SPLINE: help and advice

SPLINE: help and advice


Consult the reference manual for further details and worked examples.
W.G.Bardsley, University of Manchester, U.K.
Ways to use this program

There are three distinct ways to use this program.

  1. A data file (like compare.tf1) can be input and a piecewise cubic spline can be defined by weighted least squares curve fitting.

    This option is selected to search for trends in a data set, to simply fit a smooth curve for display purposes, or to fit a spline for calibration. A spline defined by this procedure overwrites any spline input from file and becomes the current spline.

  2. A spline file (like spline.tf1) can be input to define a set of knots and coefficients.

    This option is selected when a spline calculated previously is required for retrospective use. A spline defined by this procedure overwrites any curve fitting spline and becomes the current spline.

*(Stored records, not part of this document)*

(** * DPG integrators and the GetComponent numproc: a shallow embedding

    The development follows two source files of the DPG add-on for NGSolve:
    - [integrators/dpgintegrators.hpp]: the class [DPGintegrator], the eight
      paired-space bilinear form integrators derived from it, and the source
      integrator [NeumannVolume];
    - the numproc [NumProcGetComponent] (registered as "getcomp").

    C++ [double] values are IEEE 754 binary64 numbers, taken from the
    specification of floating-point numbers of the standard library
    ([spec_float], precision 53, [emax] 1024).  C++ [int] is a 32-bit two's
    complement integer carried by [Z].  Exceptions and undefined accesses
    are an explicit error outcome; [cout] and the grid functions of the PDE
    are threaded as state. *)

From Stdlib Require Import ZArith Lia List String Bool.
From Stdlib Require Import Floats.SpecFloat.
From stdpp Require Import base option list gmap strings.

Set Warnings "-register-all".

(** ** Numbers *)

Module Numeric.

Local Open Scope Z_scope.

(** [double]: binary64. *)
Definition double : Type := spec_float.

Definition prec : Z := 53.
Definition emax : Z := 1024.

(** [std::complex<double>] with its accessors [real()] and [imag()]. *)
Record Complex : Type := mkComplex { real : double; imag : double }.

Definition INT_MIN : Z := - 2 ^ 31.
Definition INT_MAX : Z := 2 ^ 31 - 1.

(** Two's complement wrap-around of 32-bit [int] arithmetic. *)
Definition wrap_int (z : Z) : Z := (z + 2 ^ 31) mod 2 ^ 32 - 2 ^ 31.

Definition int_add (a b : Z) : Z := wrap_int (a + b).
Definition int_sub (a b : Z) : Z := wrap_int (a - b).

(** Conversion [int -> double]; every 32-bit integer is a binary64 number,
    so the rounding of [binary_normalize] never loses anything here. *)
Definition double_of_int (n : Z) : double :=
  binary_normalize prec emax n 0 false.
(** * Predictive-maintenance backend: ingestion and prediction pipeline

    A shallow embedding of the Python backend
    ([app/api/v1/machine_utils.py], [app/api/v1/predictions.py],
    [app/services/db_service.py], [app/api/v1/ingest.py],
    [app/api/v1/machines.py], [app/api/v1/chat.py] and the mock service
    [app/tests/ml_mock.py]) and the properties of its risk rules, retry
    loop, response normalisation, storage fallback, request validation,
    dashboard, machine list and chat.

    Python floats are IEEE-754 binary64 numbers: they are modelled by
    Rocq's primitive floats, so that [<] and [>] are the comparisons the
    interpreter performs (a NaN compares false with everything) and a
    literal such as [0.3] denotes the same binary64 value as in the
    source. *)

From Stdlib Require Import ZArith List String Ascii Bool Lia DecimalString.
From Stdlib Require Import Floats.
Import ListNotations.

#[local] Set Warnings "-inexact-float,-register-all".
#[local] Open Scope string_scope.
#[local] Open Scope list_scope.

(* ===================================================================== *)
(** ** Python values *)
(* ===================================================================== *)

Module Py.

(** The objects that flow through the handlers: what [json.loads] and
    [r.json()] build, plus [datetime] (a count of microseconds since the
    epoch).  A [dict] keeps its items in insertion order; its keys are
    strings and pairwise distinct, so the first binding of a key is its
    only one. *)
Inductive value : Type :=
| VNone
| VBool (b : bool)
| VInt (z : Z)
| VFloat (f : float)
| VStr (s : string)
| VList (l : list value)
| VDict (d : list (string * value))
| VDatetime (t : Z).

Definition datetime := Z.
Bind Scope Z_scope with datetime.

(** [bool(x)]: the truth value Python's [or], [if] and [not] test. *)
Definition truthy (v : value) : bool :=
  match v with
  | VNone => false
  | VBool b => b
  | VInt z => negb (z =? 0)%Z
  | VFloat f => negb (f =? 0)%float
  | VStr s => negb (String.eqb s "")
  | VList l => match l with [] => false | _ => true end
  | VDict d => match d with [] => false | _ => true end
  | VDatetime _ => true
  end.

(** [a or b]. *)
Definition or_ (a b : value) : value := if truthy a then a else b.

Definition is_none (v : value) : bool :=
  match v with VNone => true | _ => false end.

Fixpoint lookup (d : list (string * value)) (k : string) : option value :=
  match d with
  | [] => None
  | (k', v) :: d' => if String.eqb k' k then Some v else lookup d' k
  end.

(** [d.get(k, default)] and [d.get(k)]. *)
Definition get_default (d : list (string * value)) (k : string) (default : value) : value :=
  match lookup d k with Some v => v | None => default end.

Definition get (d : list (string * value)) (k : string) : value :=
  get_default d k VNone.

(** [float(n)] for an [int]: the nearest binary64 number, ties to even;
    [None] stands for the [OverflowError] of an integer too large. *)
Definition float_of_int (z : Z) : option float :=
  let f := SF2Prim (binary_normalize prec emax z 0 false) in
  if is_infinity f then None else Some f.
Lemma batch_out_terminated rank args m i batch r :
  batch_out rank args m i batch = Return r →
  Forall (λ line, endswith line nl = true) (translation_lines r) ∧
  Forall (λ line, endswith line nl = true) (original_lines r).
Proof.
  unfold batch_out.
  destruct (unpack _ _) as [[src_ids src_mask]|e]; [|done].
  destruct (tensor_len src_ids) as [k|e]; [|done].
  destruct (rows (to Cpu _)) as [ts|e]; [|done].
  destruct (rows src_ids) as [os|e]; [|done].
  intros [= <-]. cbn [translation_lines original_lines].
  split; rewrite map_fmap; apply Forall_fmap, Forall_true; intros x;
    apply endswith_app.
Qed.

Lemma loop_outs_counts rank args m bs i rs :
  one_output_per_input →
  loop_outs rank args m i bs = Return rs →
  length (concat (map translation_lines rs)) = total_sentences rs ∧
  length (concat (map original_lines rs)) = total_sentences rs.
Proof.
  intros Hfwd. revert i rs. induction bs as [|b bs IH]; intros i rs.
  - by intros [= <-].
  - cbn [loop_outs].
    destruct (batch_out rank args m i b) as [r|e] eqn:Hb; [|done].
    destruct (loop_outs rank args m (S i) bs) as [rs'|e] eqn:Hbs; [|done].
    intros [= <-]. cbn [map concat total_sentences foldr].
    rewrite !length_app.
    destruct (batch_out_counts _ _ _ _ _ _ Hfwd Hb) as [-> ->].
    by destruct (IH _ _ Hbs) as [-> ->].
Qed.

Lemma loop_outs_terminated rank args m bs i rs :
  loop_outs rank args m i bs = Return rs →
  Forall (λ line, endswith line nl = true) (concat (map translation_lines rs)) ∧
  Forall (λ line, endswith line nl = true) (concat (map original_lines rs)).
Proof.
  revert i rs. induction bs as [|b bs IH]; intros i rs.
  - by intros [= <-].
  - cbn [loop_outs].
    destruct (batch_out rank args m i b) as [r|e] eqn:Hb; [|done].
    destruct (loop_outs rank args m (S i) bs) as [rs'|e] eqn:Hbs; [|done].
    intros [= <-]. cbn [map concat].
    destruct (batch_out_terminated _ _ _ _ _ _ Hb) as [Ht Ho].
    destruct (IH _ _ Hbs) as [Hts Hos].
    split; by apply Forall_app.
Qed.

Lemma loop_outs_length rank args m bs i rs :
  loop_outs rank args m i bs = Return rs → length rs = length bs.
Proof.
  revert i rs. induction bs as [|b bs IH]; intros i rs.
  - by intros [= <-].
  - cbn [loop_outs].
    destruct (batch_out rank args m i b) as [r|e]; [|done].
    destruct (loop_outs rank args m (S i) bs) as [rs'|e] eqn:Hbs; [|done].
    intros [= <-]. simpl. by rewrite (IH _ _ Hbs).
Qed.
End counting.

(** C3. When the model gives one output sequence per input sequence, a run
    that completes leaves two files with the same number of lines, and that
    number is the final value of [num_translated_sentences]. A line is one
    string written by [write], and each of them ends with a newline. *)
Theorem line_counts_agree `{NeMo} (rank world_size : nat) (args : Namespace)
    (w w' : world) (num_translated_sentences : nat) :
  one_output_per_input →
  translate rank world_size args w = (w', Return num_translated_sentences) →
  ∃ originals translations,
    fs w' !! originals_file_name args rank = Some (File originals) ∧
    fs w' !! translations_file_name args rank = Some (File translations) ∧
    length originals = num_translated_sentences ∧
    length translations = num_translated_sentences ∧
    Forall (λ line, endswith line nl = true) originals ∧
    Forall (λ line, endswith line nl = true) translations.
Proof.
  intros Hfwd Hrun.
  destruct (translate_completed _ _ _ _ _ _ Hrun)
    as (m0 & rs & _ & Hrs & -> & _ & Hof & Htf & _).
  destruct (loop_outs_counts _ _ _ _ _ _ Hfwd Hrs) as [Hnt Hno].
  destruct (loop_outs_terminated _ _ _ _ _ _ Hrs) as [Htt Hto].
  by eexists _, _.
Qed.

Lemma line_counts_agree_witness :
  ∃ originals translations,
    fs (translate 0 1 (Toy.args "m.nemo" "en" "de" false) Toy.empty_world).1
      !! originals_file_name (Toy.args "m.nemo" "en" "de" false) 0
      = Some (File originals) ∧
    fs (translate 0 1 (Toy.args "m.nemo" "en" "de" false) Toy.empty_world).1
      !! translations_file_name (Toy.args "m.nemo" "en" "de" false) 0
      = Some (File translations) ∧
    length originals = 4 ∧
    length translations = 4 ∧
    Forall (λ line, endswith line nl = true) originals ∧
    Forall (λ line, endswith line nl = true) translations.
Proof.
  apply (line_counts_agree (H:=Toy.toy) 0 1
           (Toy.args "m.nemo" "en" "de" false) Toy.empty_world).
  - intros m i src_ids src_mask k Hk. exact Hk.
  - vm_compute. reflexivity.
Defined.

Lemma count_nl_app (s t : string) : count_nl (s +:+ t) = count_nl s + count_nl t.
Proof.
  induction s as [|c s IH]; [done|].
  rewrite str_app_cons. cbn [count_nl]. rewrite IH. lia.
Qed.

Lemma count_nl_text_of (lines : list string) :
  Forall (λ line, count_nl line = 1) lines →
  count_nl (text_of lines) = length lines.
Proof.
  induction 1 as [|line lines Hline _ IH]; [done|].
  cbn [text_of foldr length]. rewrite count_nl_app, Hline.
  unfold text_of in IH. by rewrite IH.
Qed.

Lemma batch_out_single_lines `{NeMo} rank args m i batch r :
  single_line_detokenizers →
  batch_out rank args m i batch = Return r →
  Forall (λ line, count_nl line = 1) (translation_lines r) ∧
  Forall (λ line, count_nl line = 1) (original_lines r).
Proof.
  intros Hdetok. unfold batch_out.
  destruct (unpack _ _) as [[src_ids src_mask]|e]; [|done].
  destruct (tensor_len src_ids) as [k|e]; [|done].
  destruct (rows (to Cpu _)) as [ts|e]; [|done].
  destruct (rows src_ids) as [os|e]; [|done].
  intros [= <-]. cbn [translation_lines original_lines].
  split; rewrite map_fmap; apply Forall_fmap, Forall_true; intros x; simpl;
    rewrite count_nl_app; unfold translation_text, original_text;
    by rewrite Hdetok.
Qed.

Lemma loop_outs_single_lines `{NeMo} rank args m bs i rs :
  single_line_detokenizers →
  loop_outs rank args m i bs = Return rs →
  Forall (λ line, count_nl line = 1) (concat (map translation_lines rs)) ∧
  Forall (λ line, count_nl line = 1) (concat (map original_lines rs)).
Proof.
  intros Hdetok. revert i rs. induction bs as [|b bs IH]; intros i rs.
  - by intros [= <-].
  - cbn [loop_outs].
    destruct (batch_out rank args m i b) as [r|e] eqn:Hb; [|done].
    destruct (loop_outs rank args m (S i) bs) as [rs'|e] eqn:Hbs; [|done].
    intros [= <-]. cbn [map concat].
    destruct (batch_out_single_lines _ _ _ _ _ _ Hdetok Hb) as [Ht Ho].
    destruct (IH _ _ Hbs) as [Hts Hos].
    split; by apply Forall_app.
Qed.

(** Counted in newline characters instead: when the detokenizers return
    single-line text, the text of each file has as many newlines as there are
    sentences. *)
Lemma newline_counts_agree `{NeMo} (rank world_size : nat) (args : Namespace)
    (w w' : world) (num_translated_sentences : nat) :
  one_output_per_input → single_line_detokenizers →
  translate rank world_size args w = (w', Return num_translated_sentences) →
  count_nl (text_of (content w' (originals_file_name args rank))) =
    num_translated_sentences ∧
  count_nl (text_of (content w' (translations_file_name args rank))) =
    num_translated_sentences.
Proof.
  intros Hfwd Hdetok Hrun.
  destruct (translate_completed _ _ _ _ _ _ Hrun)
    as (m0 & rs & _ & Hrs & -> & _ & Hof & Htf & _).
  destruct (loop_outs_counts _ _ _ _ _ _ Hfwd Hrs) as [Hnt Hno].
  destruct (loop_outs_single_lines _ _ _ _ _ _ Hdetok Hrs) as [Hst Hso].
  unfold content. rewrite Hof, Htf.
  by rewrite !count_nl_text_of, Hnt, Hno.
Qed.

(** ** The two output files (line 124) *)

Lemma written_app p evs1 evs2 :
  written p (evs1 ++ evs2) = written p evs1 ++ written p evs2.
Proof. apply omap_app. Qed.

Lemma written_cons_write p q s evs :
  written p (EvWrite q s :: evs) =
    (if decide (q = p) then [s] else []) ++ written p evs.
Proof. unfold written. simpl. by destruct (decide (q = p)). Qed.

Lemma written_same p lines : written p (map (EvWrite p) lines) = lines.
Proof.
  induction lines as [|s lines IH]; [done|].
  cbn [map]. rewrite written_cons_write, decide_True by done. by rewrite IH.
Qed.

Lemma written_other p q lines : q ≠ p → written p (map (EvWrite q) lines) = [].
Proof.
  intros Hq. induction lines as [|s lines IH]; [done|].
  cbn [map]. rewrite written_cons_write, decide_False by done. by rewrite IH.
Qed.

Lemma written_loop_trace_of of_ tf rs :
  of_ ≠ tf → written of_ (loop_trace of_ tf rs) = concat (map original_lines rs).
Proof.
  intros Hne. unfold loop_trace. induction rs as [|r rs IH]; [done|].
  cbn [map concat]. rewrite !written_app, IH.
  by rewrite written_other, written_same.
Qed.

Lemma written_loop_trace_tf of_ tf rs :
  of_ ≠ tf → written tf (loop_trace of_ tf rs) = concat (map translation_lines rs).
Proof.
  intros Hne. unfold loop_trace. induction rs as [|r rs IH]; [done|].
  cbn [map concat]. rewrite !written_app, IH.
  by rewrite written_same, written_other, app_nil_r.
Qed.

  3. A spline file can be saved to file.

    This option is selected when a satisfactory spline has been fitted to data, and it is wished to archive the knots and coefficients for future use. It is the only way to save a spline so that it can be re-used as a mathematical model in subsequent calculations.

Spline Curves

Piecewise cubic spline curves are useful for smoothing noisy data sets to demonstrate trends, or interpolating between fixed points when the model has no known mathematical form, or where it is more convenient to use an empirical model. The splines are defined by sets of coefficients for each section between adjacent knots, where the coefficients will depend upon the knot positions and smoothing criteria used to select the particular spline. Splines can be used for plotting, or estimating areas and derivatives, as well as arc length s over an interval (A,B), defined as

s = integral of sqrt[1 + (dy/dx)^2]dx

and total absolute curvature K, defined as

K = integral of |(d^2y/dx^2)/(1 + (dy/dx)^2)^(3/2)|ds, or
K = integral of |(d^2y/dx^2)/(1 + (dy/dx)^2)|dx.

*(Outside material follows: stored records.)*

(** X8.  The note in getRecoveryId, that the result can be read off the
    parity of [v], holds from 27 on, where the recovery id is the parity of
    [v + 1]; for 0 and 1 it is the parity of [v] itself. *)
Theorem getRecoveryId_parity (v : Z) :
  (v = 27 \/ v = 28 \/ 35 <= v < 2 ^ 63 -> getRecoveryId v = (v + 1) mod 2) /\
  (v = 0 \/ v = 1 -> getRecoveryId v = v mod 2).
Proof.
  split.
  - intros [-> | [-> | H]]; [reflexivity | reflexivity |].
    rewrite getRecoveryId_eip155 by lia.
    replace (v + 1) with (v - 35 + 18 * 2) by lia.
    rewrite Z.mod_add by lia. reflexivity.
  - intros [-> | ->]; reflexivity.
Qed.

Lemma getRecoveryId_parity_witness :
  getRecoveryId 37 = (37 + 1) mod 2 /\ getRecoveryId 1 = 1 mod 2.
Proof.
  split.
  - apply (proj1 (getRecoveryId_parity 37)). right. right. lia.
  - apply (proj2 (getRecoveryId_parity 1)). right. reflexivity.
Defined.

Lemma Bytes_opp (x : Z) : big.Bytes (- x) = big.Bytes x.
Proof. unfold big.Bytes. rewrite Z.abs_opp. reflexivity. Qed.

Lemma Bytes_long_iff (x : Z) :
  32 < len (big.Bytes x) <-> 2 ^ 256 <= Z.abs x.
Proof.
  pose proof (Bytes_length x 32) as H.
  change (Z.of_nat 32) with 32 in H. change (256 ^ 32) with (2 ^ 256) in H.
  lia.
Qed.

(** X9.  buildECDSASignature panics exactly when [r] or [s] is 2^256 or more
    in absolute value, and it reads [r] and [s] by their absolute values:
    negating either changes nothing. *)
Theorem buildECDSASignature_panics_from_2_256 (v r s : Z) :
  (buildECDSASignature v r s = Panic SliceBounds
   <-> 2 ^ 256 <= Z.abs r \/ 2 ^ 256 <= Z.abs s) /\
  buildECDSASignature v (- r) s = buildECDSASignature v r s /\
  buildECDSASignature v r (- s) = buildECDSASignature v r s.
Proof.
  split; [|split].
  - rewrite <- !Bytes_long_iff. split.
    + intros H.
      destruct (Z_lt_le_dec 32 (len (big.Bytes r))) as [Hr|Hr];
        [left; exact Hr|].
      destruct (Z_lt_le_dec 32 (len (big.Bytes s))) as [Hs|Hs];
        [right; exact Hs|].
      rewrite (buildECDSASignature_ok v r s Hr Hs) in H. discriminate.
    + intros Hlong. unfold buildECDSASignature.
      destruct (Z_lt_le_dec 32 (len (big.Bytes r))) as [Hr|Hr].
      * rewrite (copy_from_long _ Hr). reflexivity.
      * rewrite (copy_from_pad _ Hr). cbn [res_bind].
        destruct Hlong as [Hl|Hl]; [lia|].
        rewrite (copy_from_long _ Hl). reflexivity.
  - unfold buildECDSASignature. rewrite Bytes_opp. reflexivity.
  - unfold buildECDSASignature. rewrite Bytes_opp. reflexivity.
Qed.

Lemma left_pad_bytes (n : nat) (bs : list byte) :
  Forall is_byte bs -> Forall is_byte (left_pad n bs).
Proof.
  intros H. unfold left_pad. apply Forall_app. split; [|exact H].
  apply Forall_forall. intros x Hx. apply repeat_spec in Hx. subst x.
  unfold is_byte. lia.
Qed.

Lemma app_inv_length {A : Type} (a a' b b' : list A) :
  length a = length a' -> a ++ b = a' ++ b' -> a = a' /\ b = b'.
Proof.
  revert a'. induction a as [|x a IH]; intros [|x' a'] Hl E;
    try discriminate.
  - split; [reflexivity | exact E].
  - cbn [app] in E. inversion E as [[Ex E']]. simpl in Hl.
    destruct (IH a' ltac:(lia) E') as [-> ->]. split; reflexivity.
Qed.
(** The callback of [messages?.map]: one message of the body turned into
    the provider's [{ role, content }]. *)
Definition aiMessage (msg : json) : completion json :=
  match msg with
  | JNull => Throw (mkError "TypeError" "Cannot read properties of null")
  | _ =>
      match get msg "parts" with
      | Some (JArr items) =>
          match find_text_part items with
          | Normal textPart =>
              Normal (JObj [("role", JStr (role_of msg));
                            ("content",
                             default (JStr "")
                               (or_else
                                  match textPart with
                                  | Some part => get part "text"
                                  | None => None
                                  end
                                  (Some (JStr ""))))])
          | Throw e => Throw e
          end
      | _ =>
          Normal (JObj [("role", JStr (role_of msg));
                        ("content",
                         default (JStr "")
                           (or_else (get msg "text")
                              (or_else (get msg "content") (Some (JStr "")))))])
      end
  end.

Fixpoint aiMessages (messages : list json) : completion (list json) :=
  match messages with
  | [] => Normal []
  | msg :: rest =>
      match aiMessage msg with
      | Normal m =>
          match aiMessages rest with
          | Normal ms => Normal (m :: ms)
          | Throw e => Throw e
          end
      | Throw e => Throw e
      end
  end.

End Service.

(** ** [useChatHistory] of [hooks/useChat.js] *)
Module History.
Import JS Client.

Record ChatSession : Type := {
  session_id : string;
  session_timestamp : Z;
  session_messages : list Message;
  title : string
}.

(** [messages[0]?.parts?.[0]?.text?.substring(0, 50) || 'New Chat']: a
    text that is neither a string nor nullish has no [substring], and the
    call throws. *)
Definition title_of (msgs : list Message) : completion string :=
  match msgs with
  | [] => Normal "New Chat"
  | m :: _ =>
      match parts m with
      | [] => Normal "New Chat"
      | p :: _ =>
          match part_text p with
          | JNull => Normal "New Chat"
          | JStr s =>
              Normal (if String.eqb (slice0 50 s) "" then "New Chat"
                      else slice0 50 s)
          | _ => Throw (mkError "TypeError" "substring is not a function")
          end
      end
  end.

(** [saveToHistory(messages)]: the new session in front of the first nine
    of the old ones.  [generated_id] and [Date_now] are what
    [generateMessageId()] and [Date.now()] return. *)
Definition saveToHistory (msgs : list Message) (generated_id : string) (Date_now : Z)
  (history : list ChatSession) : completion (list ChatSession) :=
  match title_of msgs with
  | Normal t =>
      Normal ({| session_id := generated_id; session_timestamp := Date_now;
                 session_messages := msgs; title := t |} :: firstn 9 history)
  | Throw e => Throw e
  end.

Definition clearHistory (history : list ChatSession) : list ChatSession := [].

Definition deleteFromHistory (sessionId : string) (history : list ChatSession)
  : list ChatSession :=
  filter (fun session => negb (String.eqb (session_id session) sessionId)) history.

(** A call of one of the three methods; a [saveToHistory] that throws
    leaves the state as it was. *)
Inductive Call : Type :=
| Save (msgs : list Message) (generated_id : string) (Date_now : Z)
| Clear
| Delete (sessionId : string).

Definition call (history : list ChatSession) (c : Call) : list ChatSession :=
  match c with
  | Save msgs generated_id Date_now =>
      match saveToHistory msgs generated_id Date_now history with
      | Normal h => h
      | Throw _ => history
      end
  | Clear => clearHistory history
  | Delete sessionId => deleteFromHistory sessionId history
  end.

End History.

(** ** The [storage] helpers of [utils/index.js] *)
Module Storage.
Import JS.

(** [localStorage]: the items, the latest first. *)
Definition LocalStorage : Type := list (string * string).

Fixpoint getItem (key : string) (store : LocalStorage) : option string :=
  match store with
  | [] => None
  | (k, v) :: rest => if String.eqb key k then Some v else getItem key rest
  end.

Definition removeItem (key : string) (store : LocalStorage) : LocalStorage :=
  filter (fun kv => negb (String.eqb key (fst kv))) store.

Definition setItem (key item : string) (store : LocalStorage) : LocalStorage :=
  (key, item) :: removeItem key store.

Section Helpers.

Variable JSON_parse : string -> option json.
Variable JSON_stringify : json -> string.

(** [storage.get(key, defaultValue)] *)
Definition get (key : string) (defaultValue : json) (store : LocalStorage) : json :=
  match getItem key store with
  | Some item =>
      if String.eqb item "" then defaultValue
      else match JSON_parse item with
           | Some v => v
           | None => defaultValue
           end
  | None => defaultValue
  end.

(** [storage.set(key, value)]; [accepted] is whether [setItem] succeeds
    (it throws when the quota is exceeded, and the helper only warns). *)
Definition set (key : string) (v : json) (accepted : bool) (store : LocalStorage)
  : LocalStorage :=
  if accepted then setItem key (JSON_stringify v) store else store.

(** [storage.remove(key)] *)
Definition remove (key : string) (store : LocalStorage) : LocalStorage :=
  removeItem key store.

The arc length s indicates the overall length of a spline curve fitted to a data set, while the total absolute curvature K measures the amount of wave nature (as the overall angle turned in radians) in a fitted curve. Both s and K, or alternatively the average absolute curvature K/s, are extremely useful for summarising the amount of oscillatory behaviour in a best fit curve. This is because, when constructing a standard curve to use for predicting x given y, great care is needed to find a well fitting but smooth, non-wavy spline. Once you have such a spline fitted, you can save a spline file with the spline knots and coefficients. You can use this program with a splines from files or fitting to plot, calculate areas, calibrate, etc., just as if the spline was available as a deterministic mathematical model.

Curve fitting files

Data files (like compare.tf1) from program MAKFIL, etc must be formatted with values of x, and y, or else x, y and s, where s can be the standard error of y or s = 1 for unweighted fitting.

Fitting splines

There are four methods provided for fitting, as follows.

  1. Fixed knots

    The program calculates the coefficients of a best-fit spline that minimises the weighted sum of squares

    WSSQ = Summation of {[y(i) - f(x(i)]/s(i)}^2 for i = 1, 2,..., n

    subject only to the fixed spline knot positions.

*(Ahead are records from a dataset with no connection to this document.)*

(** * hacktopus: the flow execution engine of [main.py]

    A shallow embedding of the flow engine ([run_flow_internal]), the task
    executors ([run_alias_async], [run_command_async]), the validator
    ([validate_task], [validate_flow]) and [strip_ansi_codes], followed by
    the properties of the specification stated over these definitions.
    The commands around the engine ([flow_run_command], [exec_command], the
    listings, [summarize_output]) and the argument handling of
    [cli/click_manager.py] are embedded as far as they compute, with
    further properties of the code at the end.

    Conventions of the embedding.
    - A Python [str] is a [string]; every character is read as the code
      point of the same number (0..255).
    - A YAML mapping read with [in], [.get] or [[]] only is a [gmap] or a
      record of optional fields ([None] = key absent); a mapping that the
      code iterates is an association list in insertion order.
    - The file system, the process table and the event loop are outside the
      program: [load_flow], [load_tool], [os.path.isdir], [subprocess.run],
      [urlparse] and the completion order of [asyncio.gather] are
      fields of the record [Host].
    - A Python exception is a value of [exn]; a function that can raise
      returns [outcome A].
    - Calls on [console] and [progress] only display; they are left out. *)

From Stdlib Require Import ZArith Ascii String DecimalString.
From stdpp Require Import base option list gmap strings.

Local Open Scope string_scope.

(** ** Python string primitives *)

Module Py.

(** Code point of a character. *)
Definition ord (c : ascii) : nat := nat_of_ascii c.

Definition in_range (lo hi : nat) (c : ascii) : bool :=
  (lo <=? ord c)%nat && (ord c <=? hi)%nat.

Definition ascii_eqb (a b : ascii) : bool := Ascii.eqb a b.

    This is the method used by program CALCURVE and it allows users to use predefined knots, e.g. from a spline file, or to specify a fixed number of equally spaced knots. If predefined knots are used, then the new coefficients will overwrite any existing coefficients. The number of knots should be kept to a minimum, otherwise over-fitting will result.

    Note that, to use the current spline curve to define knots, the first four knots should equal the lowest x-value, the last four knots must equal the highest x-value, and intermediate knots must be in nondecreasing order, but need not be equally spaced. This technique is most useful when data sets have large local undulations, requiring closely packed knots in the region of possible spikes. Programs CALCURVE and CSAFIT allow users to specify such grouped knots on the data files.

  2. Automatic knots

    The program minimises the sum of squares of the discontinuity jump in the third order derivatives of the spline at interior knots subject to

    WSSQ =<F

    where F is a smoothing factor. Hence, large values of F lead to over-smoothing, while small values cause over-fitting.

    This is the method used by program COMPARE and it allows users to specify a smoothing factor, say of the order of the number of distinct x-values, which then allows the knots and coefficients to be calculated automatically.

  3. n - 1 interior knots: rho input by user

    This is an extremly versatile method as the knots are fixed and smoothing only depends on the parameter rho which can be varied interactively. The factor rho controls the amount of tension in the spline as it is a multiplier of the integral of the second derivative squared of the spline in the objective function, which is

    WSSQ + rho*(integral of f(x)^2 dx)

    Again, large values of rho give smoother curves but worse fit.

  4. n - 1 interior knots: rho estimated by generalised cross validation

    This could be the method of choice for determining trends in data by fitting an arbitrary smooth curve as it is fully automatic. However the previous technique might be preferred if this leads to over-fitting.

In all cases it is imperative to view the fit to the data to avoid over-fitting or under-fitting which would lead to erroneous estimates of derivatives, area, arc length, curvature, or x predicted from y.

Spline files

Files (like spline.tf1) from programs CALCURVE or COMPARE, must be formatted as follows.

Title
L 1
K(1)
...
K(M) (i.e. M knots where M = (L + 4)/2)
C(1)
...
C(N) (i.e. N coefficients where N = (L - 4)/2)
J
... (i.e. J further lines of detail) )